Armando Nogueira, o futebol e a sociedade
Mas se em
Nelson Rodrigues a veia política se mostra ferina e corrosiva; em
Armando Nogueira, ela advém do inusitado, do inesperado da situação
esportiva. E com um refinamento humorístico que não deixou herdeiros na
crônica esportiva brasileira.
O justo é um texto antológico.
Ótima leitura!
O justo
O treinador reuniu a turma no vestiário e escalou doze: onze e o goleiro. O capitão do time estranhou, avisando que havia gente demais. O técnico, porém, sustentou a escalação:
— Isso é problema do juiz, o teu é jogar e tentar ganhar a partida.
E lá se foi o time para o campo.
Cinco
minutos de jogo, a torcida começou a gritar, alertando o árbitro: “O
Pipira tem doze!”. O árbitro interrompeu a partida, contou os times e
deu uma bronca no capitão, que, por sua vez, passou a bola ao treinador:
— Fala co’ home ali.
O juiz foi
ao técnico e mandou retirar o excedente. Uma confusão tremenda na pista.
O técnico chamou o árbitro para uma conversa em particular. Saíram os
dois na direção do centro do campo.
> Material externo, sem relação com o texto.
(** X7: [addAction] reports what the replace answered, and writes nothing
    when the action data has no registered type: the error returned is the
    client's and "Action successfully added to trigger." is printed exactly
    when there was none; for data of an unregistered type the call panics in
    the state the lookup left. *)
Theorem addAction_reports_replace (c : Command addActionArgs) (s s1 : state W)
    (trigger : fullTrigger) :
  let args := Data c in
  _getTrigger Execute (add_base args) s = (Ret (trigger, None), s1) ->
  (forall tag, getActionType (add_data args) = Ret tag ->
     let t' := set_Actions trigger
                 (Actions trigger
                  ++ [mkTriggerAction tag (add_minDelay args) (ArgsOf (add_data args))]) in
     let r := Execute (replaceRequest t') (world s1) in
     exists s2 : state W,
       addAction Execute c s = (Ret (ClientError <$> resp_err r.1), s2)
       /\ world s2 = r.2
       /\ (resp_err r.1 = None ->
             stdout s2 = stdout s1 ++ ["Action successfully added to trigger."])
       /\ (resp_err r.1 <> None -> stdout s2 = stdout s1))
  /\ (forall msg, getActionType (add_data args) = Panic msg ->
        addAction Execute c s = (Panic msg, s1)).
Proof.
  intros args Hfetch. split.
  - intros tag Htag t' r.
    pose proof (addAction_run c s s1 trigger tag Hfetch Htag) as Hrun.
    cbn zeta in Hrun. fold args in Hrun. fold t' in Hrun. fold r in Hrun.
    clearbody r. destruct r as [resp w]. cbn in *.
    eexists. split; [exact Hrun|]. cbn. split; [done|].
    destruct (resp_err resp); split; intros; try done. by rewrite app_nil_r.
  - intros msg Hmsg. unfold addAction, bind at 1. fold args. rewrite Hfetch.
    unfold bind at 1, lift at 1. by rewrite Hmsg.
Qed.

End MutationProperties.

Section DisplayProperties.

Variable W : Type.
Variable Execute : request -> W -> response * W.
Variable ExecuteList : request -> W -> listResponse * W.
Variable formatArgs : anyArgs -> string.

Lemma printed_nil (s : state W) : printed s [] = s.
Proof. unfold printed. rewrite app_nil_r. by destruct s. Qed.

Lemma printed_app (s : state W) (l1 l2 : list string) :
  printed (printed s l1) l2 = printed s (l1 ++ l2).
Proof. unfold printed. cbn. by rewrite app_assoc. Qed.

Lemma Println_printed (line : string) (s : state W) :
  Println W line s = (Ret tt, printed s [line]).
Proof. reflexivity. Qed.

Lemma int_wrap_small (z : Z) : - 2 ^ 63 <= z <= Int.max -> int_wrap z = z.
Proof.
  unfold Int.max, int_wrap. intros H. rewrite Z.mod_small; lia.
Qed.

Lemma FormatInt_nonneg (z : Z) : 0 <= z -> FormatInt z = FormatUint z.
Proof. intros H. unfold FormatInt. by rewrite (proj2 (Z.ltb_ge z 0)). Qed.

Lemma mjoin_cons {A} (x : list A) (l : list (list A)) : mjoin (x :: l) = x ++ mjoin l.
Proof. reflexivity. Qed.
A torcida, aos berros, descompunha
todo o mundo pelo atraso.
Os dois isolados no grande círculo, o técnico pôs a mão no ombro do juiz e entrou nas explicações:
— O problema
é o seguinte: eu sou um homem de cinquenta anos, estreando na
profissão. Eu sou novo aqui na terra. Acontece que, hoje de manhã, o
presidente do clube me deu um bocado de nome pra pôr no time. Dois são
protegidos do delegado, quatro do comandante do destacamento, o goleiro é
filho do gerente do banco, o presidente diz que os dois pontas-de-lança
têm que jogar de qualquer maneira. Eu fui escalando, escalando...
— É, mas passou da conta — diz o árbitro, inflexível.
— E eu não
sei que passou? Ia ser mais. Por sorte, o sobrinho do prefeito amanheceu
com o pé inchado e pediu ao tio para não jogar. Se não, entravam treze.
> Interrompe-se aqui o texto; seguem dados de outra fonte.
(** ** Properties of the string operations *)

Module PyStrFacts.
Import PyStr.

(** No character of [k] is white space. *)
Fixpoint no_space (k : string) : bool :=
  match k with
  | EmptyString => true
  | String c k' => negb (is_space c) && no_space k'
  end.

Lemma prefix_cons a k c s :
  String.prefix (String a k) (String c s) = Ascii.eqb a c && String.prefix k s.
Proof.
  simpl. destruct (ascii_dec a c) as [->|n].
  - now rewrite Ascii.eqb_refl.
  - apply Ascii.eqb_neq in n. now rewrite n.
Qed.

Lemma prefix_empty_r k : String.prefix k "" = match k with "" => true | _ => false end.
Proof. now destruct k. Qed.

Lemma eqb_space_false a c :
  is_space a = false -> is_space c = true -> Ascii.eqb a c = false.
Proof.
  intros Ha Hc. apply Ascii.eqb_neq. intros ->. congruence.
Qed.

Lemma prefix_rstrip k : forall s,
  no_space k = true -> String.prefix k (rstrip s) = String.prefix k s.
Proof.
  induction k as [|a k IHk]; intros s Hk.
  - now destruct (rstrip s), s.
  - simpl in Hk. apply andb_true_iff in Hk as [Ha Hk].
    apply negb_true_iff in Ha.
    destruct s as [|c s]; [reflexivity|].
    rewrite prefix_cons, <- (IHk s Hk). simpl rstrip.
    destruct (rstrip s) as [|c' r] eqn:E.
    + destruct (is_space c) eqn:Hc.
      * now rewrite (eqb_space_false a c Ha Hc).
      * now rewrite prefix_cons.
    + now rewrite prefix_cons.
Qed.

Lemma contains_empty_r k : contains k "" = match k with "" => true | _ => false end.
Proof. destruct k; reflexivity. Qed.

Lemma contains_cons k c s :
  contains k (String c s) = String.prefix k (String c s) || contains k s.
Proof. reflexivity. Qed.

Lemma contains_rstrip k : forall s,
  no_space k = true -> truthy k = true -> contains k (rstrip s) = contains k s.
Proof.
  intros s Hk Hne. induction s as [|c s IH]; [reflexivity|].
  rewrite contains_cons, <- IH, <- (prefix_rstrip k (String c s) Hk).
  simpl rstrip. destruct (rstrip s) as [|c' r] eqn:E.
  - destruct (is_space c).
    + destruct k; [discriminate|reflexivity].
    + rewrite contains_cons. reflexivity.
  - rewrite contains_cons. reflexivity.
Qed.

Lemma contains_lstrip k : forall s,
  no_space k = true -> truthy k = true -> contains k (lstrip s) = contains k s.
Proof.
  intros s Hk Hne. induction s as [|c s IH]; [reflexivity|].
  simpl lstrip. destruct (is_space c) eqn:Hc; [|reflexivity].
  rewrite IH, contains_cons.
  destruct k as [|a k]; [discriminate|].
  simpl in Hk. apply andb_true_iff in Hk as [Ha _]. apply negb_true_iff in Ha.
  now rewrite prefix_cons, (eqb_space_false a c Ha Hc).
Qed.

(** Stripping does not change whether a blank-free keyword occurs. *)
Lemma contains_strip k s :
  no_space k = true -> truthy k = true -> contains k (strip s) = contains k s.
Proof.
  intros Hk Hne. unfold strip.
  now rewrite contains_rstrip, contains_lstrip.
Qed.

Lemma contains_falsy k s :
  truthy k = true -> truthy s = false -> contains k s = false.
Proof. destruct s; [|discriminate]. now destruct k. Qed.

Lemma str_or_empty s : str_or s "" = s.
Proof. now destruct s. Qed.


End PyStrFacts.

(** ** Properties of the plan generator *)

Module AgentFacts.
Import PyStr PyStrFacts Agent.

(** The four stages of [analyze_reason_local], each as the fragments it adds. *)
Definition difficulty_stage (difficulty : string) : string :=
  let diff := strip (lower difficulty) in
  if str_in diff hard_levels then challenge_fragment
  else if str_in diff medium_levels then manageable_fragment
  else easy_fragment.

Definition mood_stage (mood : string) : list string :=
  if str_in (strip (lower mood)) low_moods then [rest_fragment] else [].

Definition reason_stage (reason_text : string) : list string :=
  let reason_l := strip reason_text in
  (if contains "formul" reason_l || contains "formula" reason_l
   then [formula_fragment] else [])
  ++ (if contains "concept" reason_l || contains "abstract" reason_l
      then [concept_fragment] else [])
  ++ (if contains "practice" reason_l || contains "problems" reason_l
      then [practice_fragment] else []).

Definition time_stage (t : Z) : list string :=
  if t <? 30 then [micro_fragment]
  else if t >? 180 then [deep_fragment]
  else [].

Lemma reason_stage_falsy r : truthy (strip r) = false -> reason_stage r = [].
Proof.
  intros H. unfold reason_stage.
  rewrite !(contains_falsy _ (strip r)) by (assumption || reflexivity).
  reflexivity.
Qed.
— Bom, mas para começar o jogo, o senhor tem que tirar logo um... — diz o juiz.
— Eu tirar
um? Deus me livre. Tire o senhor. Por mim o time joga com doze. Se o
senhor está dificultando, vai lá o senhor e tira um, escolhe lá um. O
mais que eu posso fazer é colaborar com o senhor. Por exemplo, não tire
nem o cinco nem o seis, que dá bolo com o chefe de polícia. E o pior é
que agora eu já confundi tudo: não sei mais se o oito é gente do
comandante do destacamento ou se é o filho do gerente do banco...
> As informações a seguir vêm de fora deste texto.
(** * SweetTooth: the reactive-state runtime of [ComponentSystem]

    A shallow embedding of [src/artifacts/generic-type/v1/factory.ts]
    (class [ComponentSystem] and the interfaces it works on) and the
    properties of its creation, update, propagation, batching, history and
    error-handling paths.

    JavaScript objects live in an object store ([System.heap]); a reactive
    handle is an index into that store, so that the registry, the closures
    created by [createReactive] and the handles held by callers alias the
    same object, as they do in the source.  [async] functions are terms of
    a small resumption monad [Task] in which every [await] is an explicit
    suspension point; a single call is run to completion by [run], several
    calls started together ([Promise.all]) are interleaved by [all_].

    Plugin hooks and middleware handlers are user code: they are functions
    of the object store and of their arguments that return or throw, and
    every call the engine makes to them is recorded in [System.trace].
    A hook that writes to a reactive or calls back into the system (as the
    React plugin of the repository does in its update hooks) is outside
    what these functions express.
    The recursion of [set] through [notifyDependents] need not end; it is
    bounded by a fuel argument, and [Pending] is the outcome of a call
    that has not returned within it.

    The example plugins of the source ([LoggerPlugin], the rehydration of
    [PersistencePlugin]) are embedded with the engine.  A last part embeds
    the signal case of [createComponentFactory] of
    [src/Source/v1/alternative.ts]: its getters, setters and subscriber
    sets, as state-passing functions over the closure state of one
    component. *)

From Stdlib Require Import ZArith.
From stdpp Require Import base option list gmap strings fin_maps pretty.

Local Open Scope string_scope.
Local Open Scope list_scope.

(** ** Values *)

(** [Error] objects, identified by their message. *)
Record Error : Type := MkError { message : string }.

(** Handles: the identity of a [Reactive] object, and of a subscriber
    callback (a function object, kept in a [Set] by identity). *)
Definition Ref : Type := nat.
Definition Callback : Type := nat.

(** The values threaded through hooks and middleware are typed [any] in the
    source: plain data, a [ReactiveConfig] object ([beforeCreate]) or a
    [Reactive] handle ([afterCreate], [beforeDestroy]). *)
Inductive Value : Type :=
| VUndefined
| VNull
| VBool (b : bool)
| VNum (n : Z)
| VStr (s : string)
| VConfig (id : option string) (type : string) (initialValue : Value)
          (dependencies : option (list string))
| VReactive (reactive : Ref).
O árbitro encarou o técnico do Pipira, enfiou o apito no bolso e saiu como uma fera:
— Doze contra, comigo, não. Doze contra onze, só se me expulsarem da Liga.
Parou diante do banco dos reservas do Serrinha F. C. e dirigiu-se ao técnico, sentencioso como nunca:
— Carvalho, bota mais um dos teus homens em campo, Carvalho. Eu tenho horror a injustiça.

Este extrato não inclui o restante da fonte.